→ PROVIDED RECORDS:
Lemma prepareSpectrogram_twice_witness :
  Some 2%Z = Some (Py.len [7; 8]) /\ Some 2%Z = Some 2%Z
  /\ [1; 2; 3] = fst ([1; 2; 3], [4; 5; 6])
  /\ exists r1 r2,
       Arr2 [[7; 8]; [7; 8]; [7; 8]; [7; 8]; [7; 8]]
       = Arr2 [r1; r1; r1; r1; r1]
       /\ Arr2 [[4; 5]; [4; 5]; [4; 5]; [4; 5]; [4; 5]]
          = Arr2 [r2; r2; r2; r2; r2]
       /\ length r1 = length (snd ([1; 2], [7; 8]))
       /\ length r2 = length (snd ([1; 2], [7; 8])).
Proof.
  apply (prepareSpectrogram_twice ([1; 2], [7; 8]) ([1; 2; 3], [4; 5; 6])
           (0, 4)%Z (4, 8)%Z (Some 2%Z) (Some 2%Z)
           [1; 2] (linspace5 0 4) [1; 2; 3] (linspace5 4 8)).
  - reflexivity.
  - reflexivity.
Defined.
Lemma delete_each_result snapshots s :
  exists r s', delete_each ec2 snapshots s = (r, s')
    /\ (r = Val tt \/ exists e, r = Exc (Boto e)).
Proof.
  revert s. induction snapshots as [| sid rest IH]; intros s; simpl.
  - eexists _, _. split; [reflexivity | now left].
  - unfold bind, remote.
    destruct (Ec2.delete_snapshot ec2 sid (fst s)) as [[[] | e] w'].
    + apply IH.
    + eexists _, _. split; [reflexivity | right; eauto].
Qed.

(** Once the deletion phase is reached with [delete_snapshot] set, the
    report is [changed=True] with the whole list of captured snapshot
    ids, whatever the individual deletions answered: the handler of line
    561 ends every boto error, not only "InvalidSnapshot.NotFound". *)
Lemma delete_phase_reports_all p snapshots s :
  delete_snapshot p = true ->
  exists s', delete_phase ec2 p snapshots s =
               (Exc (ExitJson (deregistered_with snapshots)), s').
Proof.
  intros Hd. unfold delete_phase. rewrite Hd.
  destruct (delete_each_result snapshots s) as (r & s' & Hr & [-> | [e ->]]).
  - exists s'. erewrite bind_Val; [reflexivity |].
    apply try_except_Val. exact Hr.
  - exists s'. erewrite bind_Val; [reflexivity |].
    erewrite try_except_caught; [| exact Hr | reflexivity].
    now destruct (String.eqb _ _).
Qed.
End Facts.

(** ** update_image *)

Section UpdateImage.
Context {W : Type}.
Variable ec2 : Ec2.connection W.
Variable clock : time.clock W.

(** C5. With the image fetched and its current permissions [cur] read,
    and [lp] the desired permissions: if [cur] equals [lp] the report is
    [changed=False] and neither a grant nor a revoke is issued; otherwise
    a non-empty [lp] is granted whole and, the call succeeding, the
    report is [changed=True]; otherwise a non-empty [cur] is revoked
    whole, with [changed=True]; otherwise the report is [changed=False]
    and nothing is issued.  A grant or revoke that fails ends in
    [fail_json] with the error. *)
Theorem update_launch_permissions p lp0 s img w1 cur w2 :
  launch_permissions p = Some lp0 ->
  Ec2.get_image ec2 (image_id p) (fst s) = (Ok (Some img), w1) ->
  Ec2.get_launch_permissions ec2 img w1 = (Ok cur, w2) ->
  let lp := normalise_permissions lp0 in
  let fetched := snd s ++ [CallGetImage (image_id p);
                           CallGetLaunchPermissions img] in
  let report (r : result unit) :=
    match r with
    | Ok _ => ExitJson (updated lp cur)
    | Err e => FailJson (msg_only (boto_msg e))
    end in
  (cur = lp ->
     update_image ec2 p s = (Exc (ExitJson (not_updated cur)), (w2, fetched)))
  /\ (cur <> lp ->
      has_nonempty "user_ids" lp || has_nonempty "group_names" lp = true ->
      forall r w3, Ec2.set_launch_permissions ec2 img lp w2 = (r, w3) ->
        update_image ec2 p s =
          (Exc (report r), (w3, fetched ++ [CallSetLaunchPermissions img lp])))
  /\ (cur <> lp ->
      has_nonempty "user_ids" lp || has_nonempty "group_names" lp = false ->
      has_nonempty "user_ids" cur || has_nonempty "group_names" cur = true ->
      forall r w3, Ec2.remove_launch_permissions ec2 img cur w2 = (r, w3) ->
        update_image ec2 p s =
          (Exc (report r), (w3, fetched ++ [CallRemoveLaunchPermissions img cur])))
  /\ (cur <> lp ->
      has_nonempty "user_ids" lp || has_nonempty "group_names" lp = false ->
      has_nonempty "user_ids" cur || has_nonempty "group_names" cur = false ->
      update_image ec2 p s = (Exc (ExitJson (not_updated cur)), (w2, fetched)))
  /\ not_updated cur !! "changed" = Some (JBool false)
  /\ updated lp cur !! "changed" = Some (JBool true).
Proof.
  intros Hlp Hget Hcur lp fetched report.
  assert (Hstart : forall k : perms -> M W unit,
            try_except
              (bind (remote (CallGetLaunchPermissions img)
                       (Ec2.get_launch_permissions ec2 img)) k)
              BotoServerError
              (fun e => fail_json (msg_only (boto_msg e)))
              (w1, snd s ++ [CallGetImage (image_id p)])
            = try_except (k cur) BotoServerError
                (fun e => fail_json (msg_only (boto_msg e))) (w2, fetched)).
  { intros k. unfold try_except, bind, remote. simpl. rewrite Hcur.
    unfold fetched. now rewrite <- app_assoc. }
  assert (Hrun :
            update_image ec2 p s =
            try_except
              (if negb (bool_decide (cur = lp))
               then
                 bind
                   (if has_nonempty "user_ids" lp || has_nonempty "group_names" lp
                    then remote (CallSetLaunchPermissions img lp)
                           (Ec2.set_launch_permissions ec2 img lp)
                    else if has_nonempty "user_ids" cur
                            || has_nonempty "group_names" cur
                    then remote (CallRemoveLaunchPermissions img cur)
                           (Ec2.remove_launch_permissions ec2 img cur)
                    else exit_json (not_updated cur))
                   (fun _ => exit_json (updated lp cur))
               else exit_json (not_updated cur))
              BotoServerError
              (fun e => fail_json (msg_only (boto_msg e))) (w2, fetched)).
  { unfold update_image. rewrite Hlp. fold lp.
    erewrite bind_Val by (apply remote_Ok; exact Hget).
    apply Hstart. }
  repeat split.
  - intros Heq. rewrite Hrun. rewrite bool_decide_true by assumption. reflexivity.
  - intros Hne Hd r w3 Hset. rewrite Hrun.
    rewrite bool_decide_false by assumption. rewrite Hd. simpl negb. cbv iota.
    unfold try_except, bind, remote. simpl. rewrite Hset.
    destruct r as [[] | e]; reflexivity.
  - intros Hne Hd Hc r w3 Hrem. rewrite Hrun.
    rewrite bool_decide_false by assumption. rewrite Hd, Hc. simpl negb. cbv iota.
    unfold try_except, bind, remote. simpl. rewrite Hrem.
    destruct r as [[] | e]; reflexivity.
  - intros Hne Hd Hc. rewrite Hrun.
    rewrite bool_decide_false by assumption. rewrite Hd, Hc. reflexivity.
Qed.
End UpdateImage.

(** ** main: the checks before any call *)

Section Main.
Context {W : Type}.
Variable ec2 : Ec2.connection W.
Variable clock : time.clock W.

Lemma main_present fuel p s :
  state p = "present" ->
  truthy (image_id p) && truthy_dict (launch_permissions p) = false ->
  main ec2 clock true None fuel p s =
    bind (when (negb (bool_decide (action p ∈ ["create"; "register"])))
            (fail_msg "action must be create or register"))
      (fun _ =>
         bind (when (String.eqb (action p) "create")
                 (when (negb (truthy (instance_id p)))
                    (fail_msg "instance_id is required for new image")))
           (fun _ =>
              bind (when (String.eqb (action p) "register") (register_checks p))
                (fun _ =>
                   bind (when (negb (truthy (name p)))
                           (fail_msg "name parameter is required for new image"))
                     (fun _ => create_image ec2 clock p)))) s.
Proof.
  intros Hst Hup. unfold main. rewrite Hst, Hup. reflexivity.
Qed.

(** C7. A request with [state=present] and [action=register] that is
    not a permission update and names both a snapshot and a device
    mapping, or neither, ends in [fail_json] with a validation message;
    the world and the log are as they were: no call was issued. *)
Theorem register_needs_exactly_one_source fuel p s :
  state p = "present" ->
  action p = "register" ->
  truthy (image_id p) && truthy_dict (launch_permissions p) = false ->
  truthy (snapshot_id p) = truthy_list (device_mapping p) ->
  main ec2 clock true None fuel p s =
    (Exc (FailJson (msg_only (source_rejection p))), s).
Proof.
  intros Hst Hact Hup Hsrc.
  rewrite main_present by assumption. rewrite Hact.
  unfold source_rejection, register_checks, when, fail_msg, fail_json, raise, bind, ret.
  simpl.
  destruct (truthy (virtualization_type p)); simpl; [| reflexivity].
  destruct (bool_decide (virtualization_type p ∈ _)); simpl; [| reflexivity].
  rewrite Hsrc.
  destruct (truthy_list (device_mapping p)); reflexivity.
Qed.
End Main.

(** ** create_image: how its steps move the state *)

Section CreateImage.
Context {W : Type}.
Variable ec2 : Ec2.connection W.
Variable clock : time.clock W.

Section Moves.
Variable R : relation (st W).
Context `{!PreOrder R}.

Lemma steps_get_ami_info img : steps R (get_ami_info img).
Proof. unfold get_ami_info, get_id. repeat steps_step. Qed.
(** The [while i < len(lines)] loop. The state is [transaction_data]
    and [current_transaction]; the cursor [i] is the list of lines still
    ahead. *)
Fixpoint segment (lines : list string) (st : list Row * PendingTransaction)
    : list Row * PendingTransaction :=
  match lines with
  | [] => st
  | raw :: rest =>
      let line := strip raw in
      if is_header line then segment rest st
      else
        match date_match line with
        | Some (d, g2) =>
            let transaction_data := save_previous (fst st) (snd st) in
            let cur := start_transaction d g2 in
            match rest with
            | [] => (transaction_data, cur)
            | raw' :: rest' =>
                let next_line := strip raw' in
                match findall_amounts next_line with
                | [] => segment rest (transaction_data, cur)
                | amounts =>
                    segment rest' (transaction_data, consume_next next_line amounts cur)
                end
            end
        | None => segment rest (fst st, continuation line (snd st))
        end
  end.

(** Truncation of the page text at the legal notice. *)
Definition truncate (content : string) : string :=
  if contains marker content then before marker content else content.

(** The page noise filter: stripped non-empty lines that match no
    exclusion pattern. *)
Definition page_lines (content : string) : list string :=
  let lines :=
    map strip (filter (fun line => nonblank (strip line))
                      (splitlines (truncate content))) in
  filter (fun line => negb (exclude_search line)) lines.

(** Body of [for page in reader.pages]. *)
Definition process_page (transaction_data : list Row) (content : string) : list Row :=
  let st := segment (page_lines content) (transaction_data, fresh None) in
  save_last (fst st) (snd st).

(** A file of the folder: its name and the text of its pages in order. *)
Definition file : Type := (string * list string)%type.

Definition process_file (transaction_data : list Row) (f : file) : list Row :=
  if endswith ".pdf" (fst f) then fold_left process_page (snd f) transaction_data
  else transaction_data.

(** [transaction_data] after the loops over files and pages. *)
Definition collect (files : list file) : list Row :=
  fold_left process_file files [].

(** The row filter on the [Description] column. *)
Definition drop_excluded (rows : list Row) : list Row :=
  filter (fun r => negb (exclude_search (Description r))) rows.

(** The two [apply] steps on the [Description] column. *)
Definition clean_description (x : string) : string :=
  strip (sub_amounts (join " " (split x))).

Definition fillna (o : option string) : string :=
  match o with
  | Some s => s
  | None => EmptyString
  end.

Definition finalize (r : Row) : Transaction :=
  mkTransaction (Date r) (clean_description (Description r))
                (fillna (Credits r)) (fillna (Debits r)) (fillna (Balance r)).

(** Order of the [Date] column under [sort_values]: strings by code
    point, missing values last. *)
Definition date_leb (a b : option string) : bool :=
  match a, b with
  | Some x, Some y => (x <=? y)%string
  | _, None => true
  | None, Some _ => false
  end.

Fixpoint insert_by_date (t : Transaction) (l : list Transaction) : list Transaction :=
  match l with
  | [] => [t]
  | u :: l' =>
      if date_leb (t_date t) (t_date u) then t :: l
      else u :: insert_by_date t l'
  end.

(** [df.sort_values("Date")]. pandas leaves the order of rows with equal
    dates to its sorting routine; the model takes an insertion sort. *)
Fixpoint sort_values (l : list Transaction) : list Transaction :=
  match l with
  | [] => []
  | t :: l' => insert_by_date t (sort_values l')
  end.

(** The table written to the CSV file. *)
Definition extract_transactions_from_pdf (files : list file) : list Transaction :=
  sort_values (map finalize (drop_excluded (collect files))).

End Amex.

(** ** The loaders: file names and fiscal periods

    The pure helpers of [pyscript_bank_transactions.py],
    [py_script_unified.py] and [py_script_stocks.py]. *)

Module Str.
Import Text.

(** [s.split(sep)] for a one-character separator: never an empty list. *)
Fixpoint split_on (sep : ascii) (s : string) : list string :=
  match s with
  | EmptyString => [EmptyString]
  | String c s' =>
      if (c =? sep)%char then EmptyString :: split_on sep s'
      else match split_on sep s' with
           | w :: ws => String c w :: ws
           | [] => [String c EmptyString]
           end
  end.

(** [s.replace(old, '')] for a non-empty [old]: the occurrences are taken
    from the left and do not overlap; [skip] counts the characters of the
    current occurrence still to be dropped. *)
Fixpoint remove_all (old : string) (skip : nat) (s : string) : string :=
  match s with
  | EmptyString => EmptyString
  | String c s' =>
      match skip with
      | S k => remove_all old k s'
      | O =>
          if prefix old s then remove_all old (String.length old - 1) s'
          else String c (remove_all old 0 s')
      end
  end.

(** [str.lower] on one character of the range 0..255: the letters A..Z and
    the accented capitals 192..222 but the multiplication sign 215. *)
Definition lower_char (c : ascii) : ascii :=
  let n := code c in
  if ((65 <=? n) && (n <=? 90) || (192 <=? n) && (n <=? 222) && negb (n =? 215))%N
  then ascii_of_N (n + 32) else c.

Fixpoint lower (s : string) : string :=
  match s with
  | EmptyString => EmptyString
  | String c s' => String (lower_char c) (lower s')
  end.

(** What a helper returns, or the [ValueError] it raises. *)
Inductive result (A : Type) : Type :=
| Ok (value : A)
| ValueError (message : string).

Arguments Ok {A} value.
Arguments ValueError {A} message.

End Str.

Module Bank.
Import Str.

(** [parse_filename] of [pyscript_bank_transactions.py]: the unpacking of
    the split raises [ValueError] unless there are exactly two parts. *)
Definition parse_filename (filename : string) : result (string * string) :=
  match split_on "_" filename with
  | [bank; account] => Ok (bank, remove_all ".csv" 0 account)
  | _ => ValueError ("Invalid filename format: " ++ filename
                     ++ ". Expected: bankname_accountname.csv")
  end.

End Bank.

Module Unified.
Import Text Str.

(** [file_type.lower() not in ('bank', 'credit')] negated. *)
Definition known_type (t : string) : bool :=
  (t =? "bank")%string || (t =? "credit")%string.

(** [parse_filename] of [py_script_unified.py]: every exception raised in
    the body is raised again as a [ValueError] quoting its message. *)
Definition parse_filename (filename : string) : result (string * string * string) :=
  let wrap e := ValueError ("Invalid filename format: " ++ filename
                            ++ ". Error: " ++ e) in
  match split_on "_" (remove_all ".csv" 0 filename) with
  | [file_type; institution; account] =>
      if known_type (lower file_type)
      then Ok (institution, account, lower file_type)
      else wrap "File type must be 'bank' or 'credit'"
  | _ => wrap "Filename must be in format: type_institution_account.csv"
  end.

(** The part of a [pd.Timestamp] the period helpers read. *)
Record Timestamp : Type := mkTimestamp { year : Z; month : Z }.

(** [date.strftime('%B')]: the full month name, in the C locale the
    scripts run in; months are 1..12. *)
Definition month_name (m : Z) : string :=
  match m with
  | 1 => "January" | 2 => "February" | 3 => "March" | 4 => "April"
  | 5 => "May" | 6 => "June" | 7 => "July" | 8 => "August"
  | 9 => "September" | 10 => "October" | 11 => "November" | 12 => "December"
  | _ => EmptyString
  end%Z.

(** The dict of the period helpers. *)
Record Periods : Type := mkPeriods {
  fiscal_year : Z;
  fiscal_quarter : Z;
  month_label : string
}.

(** [determine_fiscal_periods] of [py_script_unified.py]: calendar year
    and calendar quarter. *)
Definition determine_fiscal_periods (date : Timestamp) : Periods :=
  mkPeriods (year date) ((month date - 1) / 3 + 1)%Z (month_name (month date)).

End Unified.

Module Stocks.
Import Unified.

(** [determine_fiscal_periods] of [py_script_stocks.py]: a fiscal year
    that starts in July. *)
Definition determine_fiscal_periods (date : Timestamp) : Periods :=
  let fiscal_year := if (month date <? 7)%Z then year date else (year date + 1)%Z in
  let fiscal_quarter :=
    if (month date <? 7)%Z then ((month date + 6) / 3)%Z
    else ((month date - 6) / 3 + 1)%Z in
  mkPeriods fiscal_year fiscal_quarter (month_name (month date)).

End Stocks.

Import Text Regex Amex.

(** A page text from its lines, for the examples. *)
Definition NL : string := String LF EmptyString.
Definition unlines (ls : list string) : string := join NL ls.

(** ** Vocabulary of the statements *)

(** The test the classifier makes on a token once the balance is set. *)
Definition is_debit (t : string) : bool := contains "(" t.

Definition is_credit (t : string) : bool := negb (contains "(" t).

(** Some character of [s] is not whitespace. *)
Fixpoint has_ink (s : string) : bool :=
  match s with
  | EmptyString => false
  | String c s' => negb (isspace c) || has_ink s'
  end.

(** A date, and a description or a credit or a debit. *)
Definition well_formed (r : Row) : bool :=
  truthy (Date r)
  && (nonblank (Description r) || truthy (Credits r) || truthy (Debits r)).

(** The emission invariant of the data model. *)
Definition emission_invariant (r : Row) : bool :=
  well_formed r && negb (exclude_search (Description r)).

(** Every fragment of the description shows a character. *)
Definition inked (p : PendingTransaction) : Prop :=
  Forall (fun part => has_ink part = true) (description p).

(** A string that is empty whenever it shows no character. *)
Definition tidy (s : string) : Prop := nonblank s = true -> has_ink s = true.

(** The rows the end of a page adds: at most one, and checked against
    the exclusion patterns. *)
Definition last_rows (p : PendingTransaction) : list Row :=
  if emit_guard p && negb (exclude_search (assemble p)) then [row_of p] else [].

(** The order of two rows of the table. *)
Definition date_le (a b : Transaction) : Prop :=
  date_leb (t_date a) (t_date b) = true.

(** The three amount slots of the open transaction. *)
Definition slots (p : PendingTransaction) : option string * option string * option string :=
  (credits p, debits p, balance p).

(** Lines the date pattern matches, and their number on a page. *)
Definition is_date_line (raw : string) : bool :=
  match date_match (strip raw) with
  | Some _ => true
  | None => false
  end.

Definition date_lines (lines : list string) : nat :=
  List.length (filter is_date_line lines).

→ ACTIVITY: With "content" as the string to match, show every line of the entries above that has it.

→ ANSWER TO THIS PROBLEM:
Definition truncate (content : string) : string :=
  if contains marker content then before marker content else content.
Definition page_lines (content : string) : list string :=
                      (splitlines (truncate content))) in
Definition process_page (transaction_data : list Row) (content : string) : list Row :=
  let st := segment (page_lines content) (transaction_data, fresh None) in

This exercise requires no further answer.